WHAT THE EXERCISE ASKS: From the data that follows, print exactly the lines starting at the one containing "(** ** [schedule] *)" and ending at the one containing "sched_enqueue candidate ;;;"; include both of them and nothing more.

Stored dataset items
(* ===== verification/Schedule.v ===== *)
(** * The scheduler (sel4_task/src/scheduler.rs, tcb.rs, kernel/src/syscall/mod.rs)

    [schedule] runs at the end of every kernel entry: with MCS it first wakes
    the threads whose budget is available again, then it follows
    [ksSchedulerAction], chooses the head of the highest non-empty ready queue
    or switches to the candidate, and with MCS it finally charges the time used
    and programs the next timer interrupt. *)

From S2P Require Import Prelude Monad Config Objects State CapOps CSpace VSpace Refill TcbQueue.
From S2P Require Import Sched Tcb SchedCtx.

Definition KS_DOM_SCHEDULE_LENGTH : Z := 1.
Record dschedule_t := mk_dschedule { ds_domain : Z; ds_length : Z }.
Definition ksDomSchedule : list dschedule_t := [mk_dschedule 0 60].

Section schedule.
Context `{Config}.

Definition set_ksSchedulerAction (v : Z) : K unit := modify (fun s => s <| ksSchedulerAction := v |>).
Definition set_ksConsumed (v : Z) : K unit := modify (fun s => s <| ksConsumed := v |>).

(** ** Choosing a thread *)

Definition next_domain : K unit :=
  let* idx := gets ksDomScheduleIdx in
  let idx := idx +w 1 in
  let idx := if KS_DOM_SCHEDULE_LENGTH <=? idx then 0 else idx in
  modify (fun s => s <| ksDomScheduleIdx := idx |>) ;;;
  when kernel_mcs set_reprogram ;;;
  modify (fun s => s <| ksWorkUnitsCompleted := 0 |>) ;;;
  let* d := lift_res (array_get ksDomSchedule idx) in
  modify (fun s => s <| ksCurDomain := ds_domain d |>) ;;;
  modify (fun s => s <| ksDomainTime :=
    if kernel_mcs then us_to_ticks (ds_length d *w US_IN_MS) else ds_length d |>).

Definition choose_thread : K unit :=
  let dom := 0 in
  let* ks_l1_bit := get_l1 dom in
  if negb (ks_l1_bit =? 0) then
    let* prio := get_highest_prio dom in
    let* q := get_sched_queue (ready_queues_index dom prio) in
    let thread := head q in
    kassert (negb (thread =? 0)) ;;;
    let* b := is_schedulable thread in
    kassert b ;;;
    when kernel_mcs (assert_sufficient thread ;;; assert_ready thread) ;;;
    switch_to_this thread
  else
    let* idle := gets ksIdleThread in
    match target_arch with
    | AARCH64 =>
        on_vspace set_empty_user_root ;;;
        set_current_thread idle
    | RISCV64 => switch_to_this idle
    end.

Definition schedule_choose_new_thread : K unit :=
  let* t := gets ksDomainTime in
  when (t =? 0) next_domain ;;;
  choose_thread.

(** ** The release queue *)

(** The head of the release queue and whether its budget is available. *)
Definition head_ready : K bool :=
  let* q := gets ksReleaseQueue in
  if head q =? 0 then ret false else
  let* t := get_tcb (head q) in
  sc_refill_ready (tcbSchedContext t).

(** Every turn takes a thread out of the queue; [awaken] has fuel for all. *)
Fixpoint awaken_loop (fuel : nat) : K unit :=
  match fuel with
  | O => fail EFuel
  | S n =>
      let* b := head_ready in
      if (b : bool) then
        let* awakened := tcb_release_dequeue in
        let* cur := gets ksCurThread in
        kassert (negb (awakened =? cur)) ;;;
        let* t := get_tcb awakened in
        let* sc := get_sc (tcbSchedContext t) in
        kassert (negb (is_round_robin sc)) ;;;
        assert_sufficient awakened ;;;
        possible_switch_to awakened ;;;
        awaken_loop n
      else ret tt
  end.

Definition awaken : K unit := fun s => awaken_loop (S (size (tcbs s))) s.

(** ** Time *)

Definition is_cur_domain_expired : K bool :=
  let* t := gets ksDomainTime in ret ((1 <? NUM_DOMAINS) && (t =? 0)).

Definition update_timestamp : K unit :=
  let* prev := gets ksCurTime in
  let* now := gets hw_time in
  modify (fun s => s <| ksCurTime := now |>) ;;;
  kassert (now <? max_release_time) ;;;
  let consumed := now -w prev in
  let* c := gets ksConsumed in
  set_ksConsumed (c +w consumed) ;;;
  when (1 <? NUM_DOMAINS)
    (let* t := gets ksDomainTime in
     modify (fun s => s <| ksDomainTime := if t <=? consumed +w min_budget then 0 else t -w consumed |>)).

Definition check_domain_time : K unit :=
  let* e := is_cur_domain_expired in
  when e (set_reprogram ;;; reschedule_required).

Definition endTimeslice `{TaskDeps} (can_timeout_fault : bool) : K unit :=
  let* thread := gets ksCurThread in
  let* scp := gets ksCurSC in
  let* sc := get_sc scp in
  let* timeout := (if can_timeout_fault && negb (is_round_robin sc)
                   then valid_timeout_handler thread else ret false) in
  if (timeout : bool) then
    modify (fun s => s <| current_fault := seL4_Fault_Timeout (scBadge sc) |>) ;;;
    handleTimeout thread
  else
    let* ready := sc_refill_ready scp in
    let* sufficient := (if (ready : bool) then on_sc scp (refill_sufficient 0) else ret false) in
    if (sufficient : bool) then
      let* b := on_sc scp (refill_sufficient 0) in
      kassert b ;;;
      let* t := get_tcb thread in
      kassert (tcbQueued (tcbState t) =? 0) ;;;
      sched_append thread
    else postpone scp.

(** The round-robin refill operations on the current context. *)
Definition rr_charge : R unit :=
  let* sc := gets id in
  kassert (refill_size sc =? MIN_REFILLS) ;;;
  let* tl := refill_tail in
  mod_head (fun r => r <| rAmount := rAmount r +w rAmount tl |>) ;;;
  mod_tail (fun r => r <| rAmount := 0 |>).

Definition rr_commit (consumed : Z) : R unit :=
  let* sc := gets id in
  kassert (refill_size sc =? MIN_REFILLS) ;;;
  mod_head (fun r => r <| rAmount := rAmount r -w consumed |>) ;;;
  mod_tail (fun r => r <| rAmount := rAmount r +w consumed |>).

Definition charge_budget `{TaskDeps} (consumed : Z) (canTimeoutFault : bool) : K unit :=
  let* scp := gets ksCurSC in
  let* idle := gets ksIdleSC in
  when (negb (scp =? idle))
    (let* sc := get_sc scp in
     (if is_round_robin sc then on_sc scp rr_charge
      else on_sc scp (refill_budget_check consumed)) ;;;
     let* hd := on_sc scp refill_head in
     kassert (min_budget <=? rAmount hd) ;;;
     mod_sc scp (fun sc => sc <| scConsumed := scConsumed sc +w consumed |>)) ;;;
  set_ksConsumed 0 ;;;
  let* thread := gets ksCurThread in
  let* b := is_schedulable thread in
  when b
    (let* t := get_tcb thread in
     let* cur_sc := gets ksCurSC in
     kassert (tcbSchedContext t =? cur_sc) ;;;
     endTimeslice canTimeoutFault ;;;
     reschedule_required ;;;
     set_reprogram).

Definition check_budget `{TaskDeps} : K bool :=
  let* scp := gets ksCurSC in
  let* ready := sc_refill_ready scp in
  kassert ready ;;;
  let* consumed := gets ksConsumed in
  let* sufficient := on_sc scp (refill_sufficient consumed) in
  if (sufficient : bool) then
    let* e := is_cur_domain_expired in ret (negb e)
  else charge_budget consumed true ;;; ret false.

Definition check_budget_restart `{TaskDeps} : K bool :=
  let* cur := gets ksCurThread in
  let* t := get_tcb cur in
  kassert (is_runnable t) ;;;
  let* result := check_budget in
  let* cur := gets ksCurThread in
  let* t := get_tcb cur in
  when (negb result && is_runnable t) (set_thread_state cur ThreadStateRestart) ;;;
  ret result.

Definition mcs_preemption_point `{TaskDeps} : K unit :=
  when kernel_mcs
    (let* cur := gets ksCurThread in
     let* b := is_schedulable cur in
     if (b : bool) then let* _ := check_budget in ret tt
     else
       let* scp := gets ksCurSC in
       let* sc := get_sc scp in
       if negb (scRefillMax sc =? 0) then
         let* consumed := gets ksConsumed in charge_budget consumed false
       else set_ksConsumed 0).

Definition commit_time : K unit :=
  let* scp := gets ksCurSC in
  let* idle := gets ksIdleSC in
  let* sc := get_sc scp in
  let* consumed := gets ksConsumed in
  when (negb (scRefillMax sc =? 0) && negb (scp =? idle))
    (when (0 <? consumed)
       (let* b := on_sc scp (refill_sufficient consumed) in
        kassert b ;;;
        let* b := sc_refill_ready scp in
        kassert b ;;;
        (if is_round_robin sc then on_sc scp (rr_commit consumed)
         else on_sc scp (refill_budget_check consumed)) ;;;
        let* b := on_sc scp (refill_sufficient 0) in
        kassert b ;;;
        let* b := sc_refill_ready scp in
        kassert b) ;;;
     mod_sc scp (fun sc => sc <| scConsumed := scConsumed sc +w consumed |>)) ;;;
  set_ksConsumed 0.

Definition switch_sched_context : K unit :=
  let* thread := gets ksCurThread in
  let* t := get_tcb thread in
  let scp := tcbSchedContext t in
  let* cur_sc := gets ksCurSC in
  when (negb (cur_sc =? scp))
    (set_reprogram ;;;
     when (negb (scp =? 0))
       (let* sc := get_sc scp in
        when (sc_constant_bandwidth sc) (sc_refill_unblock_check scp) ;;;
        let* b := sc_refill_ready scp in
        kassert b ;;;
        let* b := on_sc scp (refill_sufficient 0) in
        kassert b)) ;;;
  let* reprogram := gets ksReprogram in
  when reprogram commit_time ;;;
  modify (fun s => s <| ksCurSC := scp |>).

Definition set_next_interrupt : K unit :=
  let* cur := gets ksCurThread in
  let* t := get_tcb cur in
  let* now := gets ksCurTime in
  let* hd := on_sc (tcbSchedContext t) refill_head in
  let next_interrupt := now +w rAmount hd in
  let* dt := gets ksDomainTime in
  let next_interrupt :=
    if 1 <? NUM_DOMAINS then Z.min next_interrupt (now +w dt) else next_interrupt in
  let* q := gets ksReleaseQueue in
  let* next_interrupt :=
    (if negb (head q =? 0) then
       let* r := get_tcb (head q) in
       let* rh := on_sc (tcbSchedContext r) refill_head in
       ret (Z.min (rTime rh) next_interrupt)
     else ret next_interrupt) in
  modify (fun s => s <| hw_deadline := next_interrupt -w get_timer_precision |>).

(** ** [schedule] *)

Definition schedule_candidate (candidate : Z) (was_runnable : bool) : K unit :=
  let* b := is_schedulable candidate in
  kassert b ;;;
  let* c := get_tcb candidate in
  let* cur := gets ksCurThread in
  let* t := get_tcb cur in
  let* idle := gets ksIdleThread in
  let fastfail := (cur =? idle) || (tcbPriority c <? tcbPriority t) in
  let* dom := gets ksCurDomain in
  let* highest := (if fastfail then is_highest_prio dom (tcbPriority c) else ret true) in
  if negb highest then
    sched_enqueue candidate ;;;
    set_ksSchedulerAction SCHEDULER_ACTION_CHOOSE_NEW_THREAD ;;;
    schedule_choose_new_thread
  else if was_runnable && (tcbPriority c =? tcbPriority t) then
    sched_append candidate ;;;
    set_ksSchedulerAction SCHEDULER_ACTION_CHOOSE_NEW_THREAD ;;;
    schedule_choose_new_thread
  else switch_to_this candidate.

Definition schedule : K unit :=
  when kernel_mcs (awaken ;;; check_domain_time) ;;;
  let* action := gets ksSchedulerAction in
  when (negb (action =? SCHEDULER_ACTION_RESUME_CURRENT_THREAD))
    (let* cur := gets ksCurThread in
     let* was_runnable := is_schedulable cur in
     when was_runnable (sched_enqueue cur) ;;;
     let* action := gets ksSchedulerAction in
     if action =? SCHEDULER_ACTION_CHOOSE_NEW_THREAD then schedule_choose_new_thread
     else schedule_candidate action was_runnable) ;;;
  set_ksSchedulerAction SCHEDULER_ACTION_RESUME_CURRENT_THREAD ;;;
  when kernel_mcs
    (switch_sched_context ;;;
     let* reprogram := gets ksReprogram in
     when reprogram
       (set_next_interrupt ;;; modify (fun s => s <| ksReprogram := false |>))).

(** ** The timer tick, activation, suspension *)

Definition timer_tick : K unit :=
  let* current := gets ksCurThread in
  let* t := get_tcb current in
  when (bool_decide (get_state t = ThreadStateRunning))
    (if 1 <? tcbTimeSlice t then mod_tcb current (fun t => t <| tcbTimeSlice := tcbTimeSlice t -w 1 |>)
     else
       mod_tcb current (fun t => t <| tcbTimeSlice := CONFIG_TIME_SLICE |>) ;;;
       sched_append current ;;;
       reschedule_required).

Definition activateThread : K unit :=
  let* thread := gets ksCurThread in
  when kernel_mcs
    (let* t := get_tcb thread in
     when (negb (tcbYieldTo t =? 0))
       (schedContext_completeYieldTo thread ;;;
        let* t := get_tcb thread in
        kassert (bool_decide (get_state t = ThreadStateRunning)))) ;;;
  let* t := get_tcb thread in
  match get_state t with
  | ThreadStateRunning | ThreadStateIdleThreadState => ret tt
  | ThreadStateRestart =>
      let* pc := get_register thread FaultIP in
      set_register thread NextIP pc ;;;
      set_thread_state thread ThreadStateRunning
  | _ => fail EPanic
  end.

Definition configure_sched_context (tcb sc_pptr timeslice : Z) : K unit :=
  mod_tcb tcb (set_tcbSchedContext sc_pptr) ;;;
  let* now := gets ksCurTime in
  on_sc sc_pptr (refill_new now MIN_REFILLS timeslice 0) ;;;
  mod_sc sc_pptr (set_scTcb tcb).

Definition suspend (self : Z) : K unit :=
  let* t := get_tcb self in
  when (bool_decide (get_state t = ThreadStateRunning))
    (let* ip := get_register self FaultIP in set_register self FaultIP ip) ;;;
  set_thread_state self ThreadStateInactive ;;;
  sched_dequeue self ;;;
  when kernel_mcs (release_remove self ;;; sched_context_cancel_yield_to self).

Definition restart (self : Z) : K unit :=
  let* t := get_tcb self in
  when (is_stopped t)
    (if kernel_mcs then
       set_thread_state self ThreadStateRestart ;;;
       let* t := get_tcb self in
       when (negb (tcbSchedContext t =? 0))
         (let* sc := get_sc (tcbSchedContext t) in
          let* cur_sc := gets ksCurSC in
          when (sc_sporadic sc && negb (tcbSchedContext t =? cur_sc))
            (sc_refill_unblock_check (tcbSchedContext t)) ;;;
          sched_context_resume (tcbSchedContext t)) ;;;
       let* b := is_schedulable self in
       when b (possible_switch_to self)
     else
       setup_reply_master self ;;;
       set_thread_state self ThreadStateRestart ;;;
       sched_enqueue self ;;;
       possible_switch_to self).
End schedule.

SOLUTION:
(** ** [schedule] *)

Definition schedule_candidate (candidate : Z) (was_runnable : bool) : K unit :=
  let* b := is_schedulable candidate in
  kassert b ;;;
  let* c := get_tcb candidate in
  let* cur := gets ksCurThread in
  let* t := get_tcb cur in
  let* idle := gets ksIdleThread in
  let fastfail := (cur =? idle) || (tcbPriority c <? tcbPriority t) in
  let* dom := gets ksCurDomain in
  let* highest := (if fastfail then is_highest_prio dom (tcbPriority c) else ret true) in
  if negb highest then
    sched_enqueue candidate ;;;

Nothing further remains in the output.